Exercise instructions: Reproduce verbatim only the line that holds "Lemma pools_unseen c" and the lines that follow it to the end of the listing.

Data to examine:
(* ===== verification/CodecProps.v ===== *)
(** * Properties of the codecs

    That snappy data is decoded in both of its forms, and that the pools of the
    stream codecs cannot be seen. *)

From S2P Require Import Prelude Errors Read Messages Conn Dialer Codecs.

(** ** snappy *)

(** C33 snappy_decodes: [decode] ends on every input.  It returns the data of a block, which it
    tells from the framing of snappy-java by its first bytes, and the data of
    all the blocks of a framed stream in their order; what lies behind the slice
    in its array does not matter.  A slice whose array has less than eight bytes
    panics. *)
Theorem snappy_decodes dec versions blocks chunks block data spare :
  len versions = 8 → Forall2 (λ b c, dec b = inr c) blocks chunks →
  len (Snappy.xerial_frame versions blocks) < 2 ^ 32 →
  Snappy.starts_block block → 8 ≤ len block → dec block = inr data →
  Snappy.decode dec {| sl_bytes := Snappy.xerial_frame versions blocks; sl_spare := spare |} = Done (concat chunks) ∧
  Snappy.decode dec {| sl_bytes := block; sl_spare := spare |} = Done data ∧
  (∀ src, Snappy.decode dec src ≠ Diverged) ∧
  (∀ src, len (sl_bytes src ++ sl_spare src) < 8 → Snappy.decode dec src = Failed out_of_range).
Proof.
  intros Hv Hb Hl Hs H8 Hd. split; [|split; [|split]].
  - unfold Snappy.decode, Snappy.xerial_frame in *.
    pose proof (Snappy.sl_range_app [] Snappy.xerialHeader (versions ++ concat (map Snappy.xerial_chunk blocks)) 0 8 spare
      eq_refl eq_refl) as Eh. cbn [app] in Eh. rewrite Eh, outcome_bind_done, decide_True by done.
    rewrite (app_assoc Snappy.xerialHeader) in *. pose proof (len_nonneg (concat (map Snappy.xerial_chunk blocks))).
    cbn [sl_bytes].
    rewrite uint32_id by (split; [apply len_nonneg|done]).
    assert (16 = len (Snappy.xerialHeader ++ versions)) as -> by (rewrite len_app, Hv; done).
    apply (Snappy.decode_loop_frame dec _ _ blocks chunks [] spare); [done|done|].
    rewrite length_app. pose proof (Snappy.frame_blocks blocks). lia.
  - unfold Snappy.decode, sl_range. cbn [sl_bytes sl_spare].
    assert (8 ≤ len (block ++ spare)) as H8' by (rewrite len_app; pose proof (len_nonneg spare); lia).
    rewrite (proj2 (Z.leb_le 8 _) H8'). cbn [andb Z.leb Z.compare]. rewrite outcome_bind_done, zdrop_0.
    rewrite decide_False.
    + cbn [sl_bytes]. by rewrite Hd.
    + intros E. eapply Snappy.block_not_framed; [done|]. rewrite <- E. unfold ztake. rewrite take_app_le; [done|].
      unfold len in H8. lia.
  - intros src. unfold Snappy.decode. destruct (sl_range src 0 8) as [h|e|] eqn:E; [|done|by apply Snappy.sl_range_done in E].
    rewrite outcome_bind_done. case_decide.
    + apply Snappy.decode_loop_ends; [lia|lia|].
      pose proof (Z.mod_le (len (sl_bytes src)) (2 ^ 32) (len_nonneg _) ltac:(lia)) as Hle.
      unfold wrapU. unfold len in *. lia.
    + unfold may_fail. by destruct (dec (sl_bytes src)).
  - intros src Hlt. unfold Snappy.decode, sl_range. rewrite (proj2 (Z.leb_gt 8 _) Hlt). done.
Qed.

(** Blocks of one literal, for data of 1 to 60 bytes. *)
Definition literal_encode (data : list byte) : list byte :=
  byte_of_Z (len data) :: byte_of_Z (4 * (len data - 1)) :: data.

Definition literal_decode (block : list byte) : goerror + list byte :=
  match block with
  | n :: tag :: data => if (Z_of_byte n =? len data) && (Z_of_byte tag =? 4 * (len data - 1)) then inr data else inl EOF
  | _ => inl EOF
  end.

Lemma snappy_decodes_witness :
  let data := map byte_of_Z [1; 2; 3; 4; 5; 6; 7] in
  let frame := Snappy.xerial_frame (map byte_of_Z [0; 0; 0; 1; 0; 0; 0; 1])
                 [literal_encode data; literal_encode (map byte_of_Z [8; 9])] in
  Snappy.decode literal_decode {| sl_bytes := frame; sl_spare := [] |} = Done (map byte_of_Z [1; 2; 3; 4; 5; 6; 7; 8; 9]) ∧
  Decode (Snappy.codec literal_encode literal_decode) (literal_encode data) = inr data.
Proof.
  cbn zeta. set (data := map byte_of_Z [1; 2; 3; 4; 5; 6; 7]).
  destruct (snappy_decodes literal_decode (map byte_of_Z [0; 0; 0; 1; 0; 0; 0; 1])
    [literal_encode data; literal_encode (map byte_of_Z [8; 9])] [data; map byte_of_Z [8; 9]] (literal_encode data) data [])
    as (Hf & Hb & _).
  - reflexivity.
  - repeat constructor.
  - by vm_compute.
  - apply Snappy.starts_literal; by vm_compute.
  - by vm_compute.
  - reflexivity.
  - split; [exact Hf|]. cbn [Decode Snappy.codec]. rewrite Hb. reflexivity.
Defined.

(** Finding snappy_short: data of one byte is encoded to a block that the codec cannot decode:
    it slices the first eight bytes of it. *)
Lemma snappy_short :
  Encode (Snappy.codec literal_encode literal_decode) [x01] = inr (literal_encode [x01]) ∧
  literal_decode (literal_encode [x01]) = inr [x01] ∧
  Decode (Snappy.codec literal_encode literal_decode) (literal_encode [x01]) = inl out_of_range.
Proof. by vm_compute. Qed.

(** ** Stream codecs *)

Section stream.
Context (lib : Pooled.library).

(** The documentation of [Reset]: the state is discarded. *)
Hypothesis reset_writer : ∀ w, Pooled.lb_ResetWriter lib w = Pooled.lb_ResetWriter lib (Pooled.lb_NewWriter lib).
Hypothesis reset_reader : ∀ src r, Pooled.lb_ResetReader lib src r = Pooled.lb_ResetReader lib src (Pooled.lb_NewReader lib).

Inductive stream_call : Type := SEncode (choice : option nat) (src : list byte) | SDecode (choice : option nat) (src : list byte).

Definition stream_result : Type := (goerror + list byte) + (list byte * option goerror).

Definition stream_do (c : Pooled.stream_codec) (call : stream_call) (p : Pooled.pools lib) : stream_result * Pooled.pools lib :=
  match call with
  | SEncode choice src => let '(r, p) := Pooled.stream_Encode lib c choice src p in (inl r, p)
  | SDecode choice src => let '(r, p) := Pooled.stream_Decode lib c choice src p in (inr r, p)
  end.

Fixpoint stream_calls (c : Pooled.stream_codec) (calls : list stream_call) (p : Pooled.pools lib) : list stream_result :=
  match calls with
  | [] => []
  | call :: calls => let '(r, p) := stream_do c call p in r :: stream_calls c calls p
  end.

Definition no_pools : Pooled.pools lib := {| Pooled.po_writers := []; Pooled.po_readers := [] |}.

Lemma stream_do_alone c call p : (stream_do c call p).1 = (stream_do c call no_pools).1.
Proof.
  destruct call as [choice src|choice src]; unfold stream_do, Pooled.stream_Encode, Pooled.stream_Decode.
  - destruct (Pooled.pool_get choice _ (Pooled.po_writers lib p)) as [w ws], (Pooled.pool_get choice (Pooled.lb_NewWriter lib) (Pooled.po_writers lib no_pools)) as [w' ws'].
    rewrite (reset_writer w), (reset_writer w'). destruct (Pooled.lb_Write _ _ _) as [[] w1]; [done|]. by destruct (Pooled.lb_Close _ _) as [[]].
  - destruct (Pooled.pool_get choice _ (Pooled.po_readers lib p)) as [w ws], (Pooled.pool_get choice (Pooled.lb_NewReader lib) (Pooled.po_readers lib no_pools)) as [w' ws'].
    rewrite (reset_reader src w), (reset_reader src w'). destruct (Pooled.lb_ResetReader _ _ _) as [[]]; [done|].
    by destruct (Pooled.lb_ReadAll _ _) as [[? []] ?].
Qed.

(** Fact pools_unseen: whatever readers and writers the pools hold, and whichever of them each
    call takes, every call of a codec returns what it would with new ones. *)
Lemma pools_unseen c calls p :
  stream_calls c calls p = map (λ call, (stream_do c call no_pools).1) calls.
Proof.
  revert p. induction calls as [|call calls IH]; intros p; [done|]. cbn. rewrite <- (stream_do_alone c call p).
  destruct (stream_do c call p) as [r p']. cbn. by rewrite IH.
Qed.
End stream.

Exercise answer:
Lemma pools_unseen c calls p :
  stream_calls c calls p = map (λ call, (stream_do c call no_pools).1) calls.
Proof.
  revert p. induction calls as [|call calls IH]; intros p; [done|]. cbn. rewrite <- (stream_do_alone c call p).
  destruct (stream_do c call p) as [r p']. cbn. by rewrite IH.
Qed.
End stream.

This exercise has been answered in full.